L’expressivité du monde présenté par Schulz – dans la prose ou dans les arts graphiques – a provoqué un intérêt toujours croissant non seulement pour son œuvre, mais aussi pour sa biographie – reconstruite il y a plusieurs années par Jerzy Ficowski á partir des souvenirs de sa famille et ses amis et cependant toujours pleine de mystères. Par exemple, on ne sait toujours pas si le roman "Mesjasz(Le Messie)" dont l’écrivain parle dans ces lettres, a été écrit. De toute façon jusqu’à maintenant on n’en a pas trouvé une trace.

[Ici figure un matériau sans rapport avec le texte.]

(** * SkyTab POS integration: client, provider adapter, webhook processor
      and failed-request queue, embedded from the TypeScript sources

    Sources embedded here:
    - [apps/api/src/modules/pos/providers/skytab/skytab.client.ts]
    - [apps/api/src/modules/pos/providers/skytab/skytab.provider.ts]
      (which also carries [skytab.webhook.ts])
    - [apps/api/src/modules/pos/pos.routes.ts]
    - [apps/api/src/modules/pos/pos.service.ts]
    - [apps/api/src/modules/pos/providers/mock-pos.provider.ts]

    JavaScript numbers are modelled as [Z] (all the quantities involved are
    millisecond counts, HTTP statuses and counters), strings as [string],
    [T | null] and [T | undefined] as [option T].  Asynchronous code is
    modelled sequentially: one [await] after the other, in program order. *)

From Stdlib Require Import ZArith List String Ascii Bool Lia.
From Stdlib Require Import DecimalString.
Import ListNotations.

Open Scope string_scope.
Open Scope list_scope.
Open Scope Z_scope.

(* ================================================================== *)
(** * Part I: definitions *)
(* ================================================================== *)

(** ** JavaScript values used by the sources *)
Module Js.

(** The exceptions the sources throw, catch and test with [instanceof]. *)
Inductive JsError : Type :=
| Error (message : string)
| TypeError (message : string)
| SyntaxError (message : string)
| AbortError
| SkyTabApiError (message code : string) (statusCode : Z)
                 (details : option string).

(** Outcome of evaluating a statement block: a value or a thrown error. *)
Inductive Completion (A : Type) : Type :=
| Return (a : A)
| Throw (e : JsError).
Arguments Return {A} a.
Arguments Throw {A} e.

Definition errorMessage (e : JsError) : string :=
  match e with
  | Error m | TypeError m | SyntaxError m => m
  | AbortError => "This operation was aborted"
  | SkyTabApiError m _ _ _ => m
  end.

(** [error instanceof TypeError] *)
Definition isTypeError (e : JsError) : bool :=
  match e with TypeError _ => true | _ => false end.

(** [error.name === 'AbortError'] *)
Definition isAbortError (e : JsError) : bool :=
  match e with AbortError => true | _ => false end.

(** Truthiness of a string: the empty string is falsy. *)
Definition truthy (s : string) : bool :=
  match s with EmptyString => false | String _ _ => true end.

(** Truthiness of [string | undefined]. *)
Definition truthyOpt (o : option string) : bool :=
  match o with Some s => truthy s | None => false end.

(** [a || b] on [string | undefined]. *)
Definition orElse (a b : option string) : option string :=
  if truthyOpt a then a else b.

(** [s || d] where [d] is a string literal. *)
Definition orDefault (s : string) (d : string) : string :=
  if truthy s then s else d.

(** [haystack.includes(needle)] *)
Definition includes (needle haystack : string) : bool :=
  match String.index 0 needle haystack with
  | Some _ => true
  | None => false
  end.

(** [`${n}`] for an integer [n]. *)
Definition numberToString (n : Z) : string :=
  NilZero.string_of_int (Z.to_int n).

Definition isWhitespace (c : ascii) : bool :=
  let n := nat_of_ascii c in
  (Nat.eqb n 32 || Nat.eqb n 9 || Nat.eqb n 10 || Nat.eqb n 11
   || Nat.eqb n 12 || Nat.eqb n 13)%bool.

Definition digitValue (c : ascii) : option Z :=
  let n := nat_of_ascii c in
  if (Nat.leb 48 n && Nat.leb n 57)%bool
  then Some (Z.of_nat (n - 48)) else None.

Fixpoint skipWhitespace (s : string) : string :=
  match s with
  | String c rest => if isWhitespace c then skipWhitespace rest else s
  | EmptyString => s
  end.

(** Longest prefix of decimal digits, accumulated left to right;
    [None] when there is no digit at all. *)
Fixpoint parseDigits (acc : option Z) (s : string) : option Z :=
  match s with
  | String c rest =>
      match digitValue c with
      | Some d =>
          parseDigits (Some (10 * match acc with Some a => a | None => 0 end + d)) rest
      | None => acc
      end
  | EmptyString => acc
  end.

(** [parseInt(s, 10)]; [None] stands for [NaN]. *)
Definition parseInt (s : string) : option Z :=
  match skipWhitespace s with
  | String "-" rest => option_map Z.opp (parseDigits None rest)
  | String "+" rest => parseDigits None rest
  | t => parseDigits None t
  end.

End Js.

(** ** The HTTP client: [skytab.client.ts] *)
Module SkyTabClient.
Import Js.

(** Rate limiting configuration *)
Definition RATE_LIMIT_REQUESTS_PER_MINUTE : Z := 60.
Definition RATE_LIMIT_WINDOW_MS : Z := 60 * 1000.

(** Default request options *)
Definition DEFAULT_TIMEOUT_MS : Z := 30000.
Definition DEFAULT_RETRIES : Z := 3.
Definition DEFAULT_RETRY_DELAY_MS : Z := 1000.

(** The credentials read from [config]. *)
Record Config : Type := {
  SKYTAB_API_KEY : option string;
  SKYTAB_API_SECRET : option string;
  SHIFT4_API_KEY : option string;
  SHIFT4_API_SECRET : option string
}.

(** [SkyTabRequestOptions] *)
Record SkyTabRequestOptions : Type := {
  timeout : option Z;
  retries : option Z;
  retryDelay : option Z
}.

Definition noOptions : SkyTabRequestOptions :=
  {| timeout := None; retries := None; retryDelay := None |}.

(** [SkyTabErrorResponse['error']]; an absent string field is [""],
    which [||] treats like [undefined]. *)
Record SkyTabErrorBody : Type := {
  code : string;
  message : string;
  details : option string
}.

(** What [fetch] resolves to, after [response.json()] has parsed the body
    ([T] is the type the caller casts the parsed body to). *)
Record Response (T : Type) : Type := {
  status : Z;
  retryAfterHeader : option string;   (* response.headers.get('Retry-After') *)
  errorData : option SkyTabErrorBody; (* (responseData as SkyTabErrorResponse).error *)
  responseData : T
}.
Arguments status {T} _.
Arguments retryAfterHeader {T} _.
Arguments errorData {T} _.
Arguments responseData {T} _.

(** [response.ok] *)
Definition ok {T} (r : Response T) : bool :=
  (200 <=? status r) && (status r <=? 299).

(** What the credential-exchange call can produce. *)
Inductive AuthOutcome : Type :=
| AuthThrows (e : JsError)               (* fetch or response.json() rejects *)
| AuthRejected (statusText : string)     (* !response.ok *)
| AuthOk (accessToken : string) (expiresIn : Z).
Lemma dict_get_none (name : string) :
  (forall file, ~ In (name, file) CopyTest.test_mapping) ->
  CopyTest.dict_get name CopyTest.test_mapping = None.
Proof.
  intros Hn. destruct (CopyTest.dict_get name CopyTest.test_mapping) eqn:E.
  - apply dict_get_test_mapping in E as [E _]. now elim (Hn s).
  - reflexivity.
Qed.

Lemma dict_get_some (name file : string) :
  In (name, file) CopyTest.test_mapping ->
  CopyTest.dict_get name CopyTest.test_mapping = Some file.
Proof.
  unfold CopyTest.test_mapping. simpl.
  intros [H|[H|[H|[]]]]; inversion H; subst; reflexivity.
Qed.

Lemma skipn_added {A} (l r : list A) : skipn (length l) (l ++ r) = r.
Proof. induction l; simpl; auto. Qed.

Ltac script_cases :=
  unfold CopyTest.script, CopyTest.os_path_exists, CopyTest.shutil_copy2,
    CopyTest.print, CopyTest.log;
  repeat match goal with
         | |- context [match ?e ?k with Some _ => _ | None => _ end] =>
           let E := fresh "E" in destruct (e k) eqn:E
         | |- context [if CopyTest.answers ?w ?t ?p then _ else _] =>
           let E := fresh "A" in destruct (CopyTest.answers w t p) eqn:E
         | |- context [if CopyTest.copies ?w ?t ?s ?d then _ else _] =>
           let E := fresh "C" in destruct (CopyTest.copies w t s d) eqn:E
         | _ => progress cbn [CopyTest.answers CopyTest.copies CopyTest.trace
                                fst snd]
         end.

Lemma splits_in {A} (pre : list A) (x : A) (post l : list A) :
  l = pre ++ x :: post -> In (pre, x, post) (splits l).
Proof.
  revert l. induction pre as [|a pre IH]; intros l ->; simpl.
  - now left.
  - right. apply in_map_iff. exists (pre, x, post). split; [reflexivity|].
    now apply IH.
Qed.
(** * data-labeler: the assignment, ledger, progress and export logic of tool.py

    A shallow embedding of [tool.py].  Python integers are [Z], Python lists
    are lists, the label dictionary is a [gmap] keyed by [str(idx)], the
    assignment dictionary keeps Python's insertion order, and code that can
    raise returns a [result]. *)

From Stdlib Require Import QArith_base Ascii.
From stdpp Require Import gmap strings list list_numbers fin_maps pretty.

Local Open Scope Z_scope.

(** ** Exceptions and results *)

Inductive exn :=
  | ZeroDivisionError
  | JSONDecodeError
  | KeyError
  | IndexError
  | FileNotFoundError
  | UnidentifiedImageError.

Inductive result (A : Type) :=
  | Ok (a : A)
  | Raise (e : exn).
Arguments Ok {A} a.
Arguments Raise {A} e.

#[global] Instance result_ret : MRet result := λ A a, Ok a.
#[global] Instance result_bind : MBind result := λ A B f m,
  match m with
  | Ok a => f a
  | Raise e => Raise e
  end.

(** ** Python primitives *)

(** [str(i)] of an integer. *)
Definition py_str (i : Z) : string := pretty i.

(** [list(range(start, stop))]: empty when [stop <= start]. *)
Definition py_range (start stop : Z) : list Z := seqZ start (stop - start).

(** [a // b] on integers: floor division, which is what [Z.div] computes. *)
Definition py_floordiv (a b : Z) : result Z :=
  if decide (b = 0) then Raise ZeroDivisionError else Ok (Z.div a b).

(** [a / b] on integers; the quotient is kept as an exact fraction. *)
Definition py_truediv (a b : Z) : result Q :=
  if decide (b = 0) then Raise ZeroDivisionError
  else Ok (Qmake (a * Z.sgn b) (Z.to_pos (Z.abs b))).

(** [l[i]]: a negative index counts from the end. *)
Definition py_index {A} (l : list A) (i : Z) : result A :=
  let n := Z.of_nat (length l) in
  let j := if bool_decide (i < 0) then n + i else i in
  if bool_decide (0 ≤ j < n) then
    match l !! Z.to_nat j with
    | Some x => Ok x
    | None => Raise IndexError
    end
  else Raise IndexError.

(** ** Dictionaries in insertion order

    [user_assignments] is iterated with [.items()] and its keys are offered
    in order, so it is kept as an association list: [d[k] = v] overwrites in
    place when [k] is a key and appends otherwise. *)

Fixpoint dict_set {V} (k : string) (v : V) (d : list (string * V)) : list (string * V) :=
  match d with
  | [] => [(k, v)]
  | (k', v') :: d' =>
      if decide (k' = k) then (k, v) :: d' else (k', v') :: dict_set k v d'
  end.

Fixpoint dict_get {V} (k : string) (d : list (string * V)) : option V :=
  match d with
  | [] => None
  | (k', v') :: d' => if decide (k' = k) then Some v' else dict_get k d'
  end.

(** ** assign_data (tool.py, lines 86-96) *)

(** The key [f"user_{n}"]. *)
Definition user_key (n : Z) : string := "user_" +:+ py_str n.

Definition assign_data (total_samples num_users : Z) : result (list (string * list Z)) :=
  samples_per_user ← py_floordiv total_samples num_users;
  Ok (foldl
        (λ assignments i,
           let start_idx := i * samples_per_user in
           let end_idx :=
             if bool_decide (i < num_users - 1)
             then start_idx + samples_per_user
             else total_samples in
           dict_set (user_key (i + 1)) (py_range start_idx end_idx) assignments)
        [] (py_range 0 num_users)).

(** The block of labeler [i + 1], as the loop body computes it. *)
Definition block (total_samples num_users : Z) (i : Z) : list Z :=
  let samples_per_user := Z.div total_samples num_users in
  py_range (i * samples_per_user)
    (if bool_decide (i < num_users - 1)
     then i * samples_per_user + samples_per_user
     else total_samples).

L’année 2001 a apporté la solution d’un des mystères: les peintures murales faites peu avant sa mort tragique dans la "villa de Landau" (le 19 novembre 1942 l’écrivain a été fusillé par un officier de la Gestapo dans une rue de Drohobycz) ont été découvertes (et photographiées) par un cinéaste allemand, Benjamin Geissler, bien que pendant presque cinquante années soient considérées comme détruites. Malheureusement elles ont été détruites également après la découverte, quand les représentants de l’Institut de la Mémoire Yad Vashem israélien en ont sorti de l’Ukraine en cachette de grands fragments (les morceaux restants ont été transmis au musée "Drohobyczyna"de Drohobycz; en Pologne ils ont été présenté pour la première fois en 2003 à Varsovie, à Wroclaw et à Gdansk dans l’exposition
REPUBLIKA MARZEN / LA REPUBLIQUE DES REVES, préparée par l’Agence Kontakt de Gdansk et le Musée de la Littérature de Varsovie).
Le scandale international provoqué par cet événement ressemblait aux liaisons de Schulz avec Drohobycz, une ville qui, grâce à lui, se trouve sur la liste des "lieux magiques", à côté de Dublin, Prague ou Trieste, perpétués sur les pages des chefs d’œuvres de la littérature mondiale. Les anniversaires suivants (en 2002 110ème anniversaire de la naissance et 60ème anniversaire de sa mort) ont animé l’intérêt pour son œuvre. A cette occasion ont paru de nouvelles éditions de:
KSIEGA LISTÓW / LIVRE DES LETTRES et
"REGIONY WIELKIEJ HEREZJI" I OKOLICE / "LES REGIONS DE LA GRANDE HERESIE" ET SES ALENTOURS de Jerzy Ficowski ainsi que la première éditions du grand "Thesaurus de Bruno Schulz".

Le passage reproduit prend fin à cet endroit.